• Task instructions
When the line containing "destruct (jget k (drop" appears in the data below, begin copying there and stop only after the line containing "fs) (VObj gs).".

• Stored data entries
◆ ◆ ◆

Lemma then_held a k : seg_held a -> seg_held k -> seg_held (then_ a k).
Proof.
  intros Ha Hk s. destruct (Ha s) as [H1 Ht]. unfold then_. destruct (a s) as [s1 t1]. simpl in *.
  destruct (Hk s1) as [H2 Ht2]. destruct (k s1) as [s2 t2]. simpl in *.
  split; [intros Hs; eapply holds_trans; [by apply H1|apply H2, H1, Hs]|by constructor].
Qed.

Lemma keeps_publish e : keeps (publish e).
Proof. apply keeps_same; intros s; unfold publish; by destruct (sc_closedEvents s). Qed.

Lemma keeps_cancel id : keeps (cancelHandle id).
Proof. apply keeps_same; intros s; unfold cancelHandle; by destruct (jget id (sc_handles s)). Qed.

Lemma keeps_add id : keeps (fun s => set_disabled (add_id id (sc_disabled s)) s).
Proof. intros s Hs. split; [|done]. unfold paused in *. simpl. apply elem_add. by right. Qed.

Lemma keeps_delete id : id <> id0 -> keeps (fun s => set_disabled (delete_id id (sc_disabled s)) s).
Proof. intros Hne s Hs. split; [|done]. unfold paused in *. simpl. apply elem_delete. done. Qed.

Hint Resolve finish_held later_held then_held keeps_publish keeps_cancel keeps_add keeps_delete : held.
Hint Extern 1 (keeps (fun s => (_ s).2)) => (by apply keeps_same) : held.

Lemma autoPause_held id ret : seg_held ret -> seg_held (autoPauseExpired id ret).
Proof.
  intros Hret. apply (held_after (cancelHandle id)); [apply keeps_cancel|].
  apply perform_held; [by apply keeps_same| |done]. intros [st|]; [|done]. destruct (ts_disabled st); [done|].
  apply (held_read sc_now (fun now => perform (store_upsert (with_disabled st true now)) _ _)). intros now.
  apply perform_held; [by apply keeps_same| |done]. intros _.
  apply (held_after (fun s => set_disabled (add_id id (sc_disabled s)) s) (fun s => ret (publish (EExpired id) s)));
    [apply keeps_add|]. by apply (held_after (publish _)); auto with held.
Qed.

◆ ◆ ◆

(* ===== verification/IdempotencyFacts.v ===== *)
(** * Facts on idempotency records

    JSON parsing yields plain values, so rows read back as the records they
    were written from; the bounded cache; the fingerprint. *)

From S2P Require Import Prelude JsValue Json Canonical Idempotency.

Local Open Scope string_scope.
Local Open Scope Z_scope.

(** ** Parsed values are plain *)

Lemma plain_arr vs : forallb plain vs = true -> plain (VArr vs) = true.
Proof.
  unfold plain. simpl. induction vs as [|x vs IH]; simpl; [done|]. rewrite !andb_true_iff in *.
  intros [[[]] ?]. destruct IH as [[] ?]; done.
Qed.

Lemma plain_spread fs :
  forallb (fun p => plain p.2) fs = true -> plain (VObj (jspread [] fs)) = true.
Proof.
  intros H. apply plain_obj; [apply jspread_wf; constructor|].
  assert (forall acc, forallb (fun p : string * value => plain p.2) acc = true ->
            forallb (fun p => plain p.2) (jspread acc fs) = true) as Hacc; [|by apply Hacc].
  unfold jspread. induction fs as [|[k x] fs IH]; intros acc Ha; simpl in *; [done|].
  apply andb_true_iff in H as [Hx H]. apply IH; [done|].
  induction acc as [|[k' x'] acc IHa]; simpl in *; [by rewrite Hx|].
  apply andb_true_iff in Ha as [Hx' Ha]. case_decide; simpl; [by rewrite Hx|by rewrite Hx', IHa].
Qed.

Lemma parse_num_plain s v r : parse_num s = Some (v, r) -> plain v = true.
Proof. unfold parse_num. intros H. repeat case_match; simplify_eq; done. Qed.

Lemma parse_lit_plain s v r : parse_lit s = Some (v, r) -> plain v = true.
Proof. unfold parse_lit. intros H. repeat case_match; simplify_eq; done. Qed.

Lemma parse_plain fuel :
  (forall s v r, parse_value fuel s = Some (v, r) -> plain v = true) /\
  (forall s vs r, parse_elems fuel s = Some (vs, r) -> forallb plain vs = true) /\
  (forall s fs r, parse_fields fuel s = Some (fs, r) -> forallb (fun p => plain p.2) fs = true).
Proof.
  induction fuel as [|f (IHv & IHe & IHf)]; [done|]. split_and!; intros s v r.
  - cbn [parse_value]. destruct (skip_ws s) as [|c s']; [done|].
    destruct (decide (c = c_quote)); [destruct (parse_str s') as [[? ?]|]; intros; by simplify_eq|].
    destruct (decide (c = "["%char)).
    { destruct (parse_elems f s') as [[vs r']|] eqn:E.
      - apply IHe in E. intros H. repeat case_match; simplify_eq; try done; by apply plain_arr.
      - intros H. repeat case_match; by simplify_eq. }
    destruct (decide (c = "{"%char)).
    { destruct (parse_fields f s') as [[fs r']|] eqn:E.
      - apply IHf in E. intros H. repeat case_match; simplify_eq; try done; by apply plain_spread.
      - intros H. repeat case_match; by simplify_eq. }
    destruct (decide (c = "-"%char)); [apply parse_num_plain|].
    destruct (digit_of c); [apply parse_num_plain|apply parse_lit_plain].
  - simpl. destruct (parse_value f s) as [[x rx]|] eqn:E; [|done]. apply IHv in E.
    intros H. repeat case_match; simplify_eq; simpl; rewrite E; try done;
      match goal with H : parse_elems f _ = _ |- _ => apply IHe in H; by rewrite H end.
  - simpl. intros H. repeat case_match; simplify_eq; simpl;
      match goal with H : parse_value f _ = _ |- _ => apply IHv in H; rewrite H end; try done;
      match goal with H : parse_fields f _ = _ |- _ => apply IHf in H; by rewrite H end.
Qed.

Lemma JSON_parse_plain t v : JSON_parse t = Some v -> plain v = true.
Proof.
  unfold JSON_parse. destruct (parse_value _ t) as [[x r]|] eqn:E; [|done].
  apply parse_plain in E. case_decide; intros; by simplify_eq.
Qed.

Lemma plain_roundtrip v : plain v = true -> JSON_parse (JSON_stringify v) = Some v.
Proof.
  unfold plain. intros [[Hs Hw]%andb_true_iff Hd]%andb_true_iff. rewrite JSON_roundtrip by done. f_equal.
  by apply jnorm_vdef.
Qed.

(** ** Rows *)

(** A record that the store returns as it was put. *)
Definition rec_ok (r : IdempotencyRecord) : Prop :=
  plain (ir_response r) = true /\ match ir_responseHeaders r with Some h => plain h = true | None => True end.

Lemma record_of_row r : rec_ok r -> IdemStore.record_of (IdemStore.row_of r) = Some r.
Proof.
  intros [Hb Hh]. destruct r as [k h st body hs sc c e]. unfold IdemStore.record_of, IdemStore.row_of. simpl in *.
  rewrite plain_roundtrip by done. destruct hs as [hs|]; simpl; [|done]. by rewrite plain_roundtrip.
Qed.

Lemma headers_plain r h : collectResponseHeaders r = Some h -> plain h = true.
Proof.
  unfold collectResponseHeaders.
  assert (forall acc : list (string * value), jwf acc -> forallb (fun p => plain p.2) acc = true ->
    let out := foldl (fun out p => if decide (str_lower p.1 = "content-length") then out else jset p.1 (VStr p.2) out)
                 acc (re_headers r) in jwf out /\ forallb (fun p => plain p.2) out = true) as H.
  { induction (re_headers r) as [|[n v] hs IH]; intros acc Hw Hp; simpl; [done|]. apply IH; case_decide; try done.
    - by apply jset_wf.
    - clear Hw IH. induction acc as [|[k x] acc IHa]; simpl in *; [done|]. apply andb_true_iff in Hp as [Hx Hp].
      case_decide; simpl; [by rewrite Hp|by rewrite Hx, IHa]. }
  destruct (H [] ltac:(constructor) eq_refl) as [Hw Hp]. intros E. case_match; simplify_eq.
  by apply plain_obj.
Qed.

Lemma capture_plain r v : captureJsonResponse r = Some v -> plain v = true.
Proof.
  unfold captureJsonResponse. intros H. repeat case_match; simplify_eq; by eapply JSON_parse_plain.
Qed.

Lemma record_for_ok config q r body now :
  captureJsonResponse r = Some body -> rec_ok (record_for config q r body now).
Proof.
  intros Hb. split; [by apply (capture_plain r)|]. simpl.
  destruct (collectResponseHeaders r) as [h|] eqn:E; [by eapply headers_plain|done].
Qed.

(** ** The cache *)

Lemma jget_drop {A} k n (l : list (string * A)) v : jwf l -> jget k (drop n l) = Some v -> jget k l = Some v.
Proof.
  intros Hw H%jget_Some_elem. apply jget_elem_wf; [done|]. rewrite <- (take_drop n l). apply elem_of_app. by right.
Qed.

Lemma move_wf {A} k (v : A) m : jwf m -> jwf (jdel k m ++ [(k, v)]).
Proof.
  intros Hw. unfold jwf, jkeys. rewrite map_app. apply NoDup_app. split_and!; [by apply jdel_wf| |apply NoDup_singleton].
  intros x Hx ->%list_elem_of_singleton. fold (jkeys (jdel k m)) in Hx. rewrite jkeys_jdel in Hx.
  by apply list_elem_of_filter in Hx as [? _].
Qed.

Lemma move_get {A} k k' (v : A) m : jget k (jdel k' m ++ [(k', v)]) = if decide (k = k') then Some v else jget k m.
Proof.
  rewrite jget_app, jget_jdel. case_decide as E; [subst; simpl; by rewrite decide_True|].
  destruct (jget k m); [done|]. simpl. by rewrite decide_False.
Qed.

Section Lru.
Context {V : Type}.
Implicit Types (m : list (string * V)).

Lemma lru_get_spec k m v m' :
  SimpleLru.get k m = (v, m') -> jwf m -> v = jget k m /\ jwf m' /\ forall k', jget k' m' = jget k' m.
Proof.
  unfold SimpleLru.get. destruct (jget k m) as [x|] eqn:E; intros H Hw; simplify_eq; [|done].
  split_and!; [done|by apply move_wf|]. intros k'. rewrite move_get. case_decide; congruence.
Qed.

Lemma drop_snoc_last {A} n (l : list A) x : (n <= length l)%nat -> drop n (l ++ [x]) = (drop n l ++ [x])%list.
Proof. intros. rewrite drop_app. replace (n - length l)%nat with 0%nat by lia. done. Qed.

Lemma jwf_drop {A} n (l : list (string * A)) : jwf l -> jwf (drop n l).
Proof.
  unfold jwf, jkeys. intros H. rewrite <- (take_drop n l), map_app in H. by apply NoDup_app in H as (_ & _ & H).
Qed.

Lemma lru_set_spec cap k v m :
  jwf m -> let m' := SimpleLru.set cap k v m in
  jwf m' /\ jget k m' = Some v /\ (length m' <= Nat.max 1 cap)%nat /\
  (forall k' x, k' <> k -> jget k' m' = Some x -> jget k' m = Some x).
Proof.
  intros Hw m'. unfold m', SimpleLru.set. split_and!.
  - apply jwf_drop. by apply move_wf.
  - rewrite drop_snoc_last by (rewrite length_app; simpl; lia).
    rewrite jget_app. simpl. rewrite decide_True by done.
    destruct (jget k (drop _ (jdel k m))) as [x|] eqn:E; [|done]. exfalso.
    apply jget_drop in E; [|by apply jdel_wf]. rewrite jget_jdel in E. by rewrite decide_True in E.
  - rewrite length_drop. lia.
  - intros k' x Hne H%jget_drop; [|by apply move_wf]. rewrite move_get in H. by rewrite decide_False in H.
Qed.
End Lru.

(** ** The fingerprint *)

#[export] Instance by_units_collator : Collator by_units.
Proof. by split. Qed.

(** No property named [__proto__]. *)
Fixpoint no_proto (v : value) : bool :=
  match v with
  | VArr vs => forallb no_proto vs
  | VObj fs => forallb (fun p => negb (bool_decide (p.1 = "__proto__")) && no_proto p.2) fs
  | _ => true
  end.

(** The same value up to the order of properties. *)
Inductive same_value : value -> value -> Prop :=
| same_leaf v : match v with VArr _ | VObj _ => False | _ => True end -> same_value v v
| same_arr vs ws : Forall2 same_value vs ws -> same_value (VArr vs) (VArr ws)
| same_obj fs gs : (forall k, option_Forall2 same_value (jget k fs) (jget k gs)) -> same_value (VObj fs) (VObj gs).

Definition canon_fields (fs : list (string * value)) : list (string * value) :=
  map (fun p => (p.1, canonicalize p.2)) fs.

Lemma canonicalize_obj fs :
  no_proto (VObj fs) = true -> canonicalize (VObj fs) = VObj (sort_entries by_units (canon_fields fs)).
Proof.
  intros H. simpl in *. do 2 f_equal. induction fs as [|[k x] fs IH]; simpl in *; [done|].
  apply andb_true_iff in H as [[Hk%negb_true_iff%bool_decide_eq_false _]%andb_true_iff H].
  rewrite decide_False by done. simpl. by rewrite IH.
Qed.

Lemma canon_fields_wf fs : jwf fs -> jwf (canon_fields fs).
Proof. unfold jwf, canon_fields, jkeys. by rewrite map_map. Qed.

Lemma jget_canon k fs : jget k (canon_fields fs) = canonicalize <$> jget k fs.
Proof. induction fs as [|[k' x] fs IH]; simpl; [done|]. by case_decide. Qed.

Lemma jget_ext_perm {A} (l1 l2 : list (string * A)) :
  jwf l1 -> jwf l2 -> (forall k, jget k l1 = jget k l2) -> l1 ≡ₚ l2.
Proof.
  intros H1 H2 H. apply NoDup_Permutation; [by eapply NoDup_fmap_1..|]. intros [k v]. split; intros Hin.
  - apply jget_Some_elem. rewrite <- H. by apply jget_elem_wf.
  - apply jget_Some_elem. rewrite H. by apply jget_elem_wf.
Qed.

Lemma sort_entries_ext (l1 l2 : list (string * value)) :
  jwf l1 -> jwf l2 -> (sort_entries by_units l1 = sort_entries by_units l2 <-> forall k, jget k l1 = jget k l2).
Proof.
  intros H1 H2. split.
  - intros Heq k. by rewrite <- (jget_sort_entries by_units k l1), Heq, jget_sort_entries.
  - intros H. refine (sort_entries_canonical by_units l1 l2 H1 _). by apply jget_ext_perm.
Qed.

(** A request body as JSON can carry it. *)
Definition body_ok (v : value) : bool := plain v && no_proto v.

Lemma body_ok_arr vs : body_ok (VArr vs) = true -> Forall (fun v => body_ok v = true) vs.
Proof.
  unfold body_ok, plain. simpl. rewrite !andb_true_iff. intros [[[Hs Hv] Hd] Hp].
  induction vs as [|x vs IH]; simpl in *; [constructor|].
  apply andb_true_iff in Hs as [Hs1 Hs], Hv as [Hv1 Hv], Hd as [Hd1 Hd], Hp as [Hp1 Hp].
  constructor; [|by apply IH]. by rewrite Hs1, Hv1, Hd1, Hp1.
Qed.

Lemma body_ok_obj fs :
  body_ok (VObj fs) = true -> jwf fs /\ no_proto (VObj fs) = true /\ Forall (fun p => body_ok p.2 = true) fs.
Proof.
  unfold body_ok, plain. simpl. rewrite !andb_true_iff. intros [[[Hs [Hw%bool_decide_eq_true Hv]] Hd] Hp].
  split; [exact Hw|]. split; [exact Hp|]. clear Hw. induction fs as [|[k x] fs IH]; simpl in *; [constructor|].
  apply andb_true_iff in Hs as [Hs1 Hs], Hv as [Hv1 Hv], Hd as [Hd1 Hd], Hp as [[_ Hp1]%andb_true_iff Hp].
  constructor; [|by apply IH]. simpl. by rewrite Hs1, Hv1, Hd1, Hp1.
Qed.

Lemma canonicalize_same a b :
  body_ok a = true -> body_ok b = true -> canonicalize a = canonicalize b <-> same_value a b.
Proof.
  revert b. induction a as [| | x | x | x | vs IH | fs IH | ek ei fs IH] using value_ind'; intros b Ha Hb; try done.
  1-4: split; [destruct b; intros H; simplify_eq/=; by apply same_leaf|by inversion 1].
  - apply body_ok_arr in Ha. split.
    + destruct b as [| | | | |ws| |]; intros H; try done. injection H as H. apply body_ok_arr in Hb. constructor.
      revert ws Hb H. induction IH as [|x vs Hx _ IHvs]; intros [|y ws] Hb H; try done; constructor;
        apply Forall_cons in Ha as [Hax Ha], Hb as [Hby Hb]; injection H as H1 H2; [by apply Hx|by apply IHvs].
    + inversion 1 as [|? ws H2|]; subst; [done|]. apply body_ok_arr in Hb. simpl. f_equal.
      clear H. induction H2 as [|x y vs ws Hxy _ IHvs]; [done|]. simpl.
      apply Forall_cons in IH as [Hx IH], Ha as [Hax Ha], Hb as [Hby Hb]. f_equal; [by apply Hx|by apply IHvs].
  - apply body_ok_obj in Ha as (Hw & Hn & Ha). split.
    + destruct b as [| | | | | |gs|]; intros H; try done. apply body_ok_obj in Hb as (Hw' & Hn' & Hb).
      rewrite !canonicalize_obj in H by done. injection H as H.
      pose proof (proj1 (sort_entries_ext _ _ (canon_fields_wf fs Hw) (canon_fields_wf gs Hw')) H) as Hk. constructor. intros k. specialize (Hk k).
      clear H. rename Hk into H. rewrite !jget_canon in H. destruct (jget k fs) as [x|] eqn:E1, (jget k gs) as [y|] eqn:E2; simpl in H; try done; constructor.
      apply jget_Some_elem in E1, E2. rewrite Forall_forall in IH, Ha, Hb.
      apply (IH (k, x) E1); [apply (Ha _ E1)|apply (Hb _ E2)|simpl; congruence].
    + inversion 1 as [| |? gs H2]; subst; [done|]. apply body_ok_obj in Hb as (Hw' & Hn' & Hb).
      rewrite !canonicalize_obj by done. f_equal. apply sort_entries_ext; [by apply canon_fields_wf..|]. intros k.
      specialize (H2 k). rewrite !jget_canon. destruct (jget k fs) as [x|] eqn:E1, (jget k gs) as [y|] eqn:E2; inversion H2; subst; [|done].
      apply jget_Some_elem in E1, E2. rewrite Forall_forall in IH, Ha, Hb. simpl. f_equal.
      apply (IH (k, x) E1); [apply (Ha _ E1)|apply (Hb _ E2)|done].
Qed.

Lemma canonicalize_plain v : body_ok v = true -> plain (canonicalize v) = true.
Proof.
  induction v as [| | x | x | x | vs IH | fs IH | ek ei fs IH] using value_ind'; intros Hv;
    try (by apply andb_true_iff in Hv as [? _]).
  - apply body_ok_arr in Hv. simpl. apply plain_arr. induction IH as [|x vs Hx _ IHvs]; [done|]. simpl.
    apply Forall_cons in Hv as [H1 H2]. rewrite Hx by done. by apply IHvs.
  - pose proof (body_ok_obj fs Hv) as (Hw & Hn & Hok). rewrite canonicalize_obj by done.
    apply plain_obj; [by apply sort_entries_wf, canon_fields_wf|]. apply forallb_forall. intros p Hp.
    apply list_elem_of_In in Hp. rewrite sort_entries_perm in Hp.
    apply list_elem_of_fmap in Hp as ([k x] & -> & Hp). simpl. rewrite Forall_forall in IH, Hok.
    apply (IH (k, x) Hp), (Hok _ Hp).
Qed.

◆ ◆ ◆

• Response to the exercise
    destruct (jget k (drop _ (jdel k m))) as [x|] eqn:E; [|done]. exfalso.
    apply jget_drop in E; [|by apply jdel_wf]. rewrite jget_jdel in E. by rewrite decide_True in E.
  - rewrite length_drop. lia.
  - intros k' x Hne H%jget_drop; [|by apply move_wf]. rewrite move_get in H. by rewrite decide_False in H.
Qed.
End Lru.

(** ** The fingerprint *)

#[export] Instance by_units_collator : Collator by_units.
Proof. by split. Qed.

(** No property named [__proto__]. *)
Fixpoint no_proto (v : value) : bool :=
  match v with
  | VArr vs => forallb no_proto vs
  | VObj fs => forallb (fun p => negb (bool_decide (p.1 = "__proto__")) && no_proto p.2) fs
  | _ => true
  end.

(** The same value up to the order of properties. *)
Inductive same_value : value -> value -> Prop :=
| same_leaf v : match v with VArr _ | VObj _ => False | _ => True end -> same_value v v
| same_arr vs ws : Forall2 same_value vs ws -> same_value (VArr vs) (VArr ws)
| same_obj fs gs : (forall k, option_Forall2 same_value (jget k fs) (jget k gs)) -> same_value (VObj fs) (VObj gs).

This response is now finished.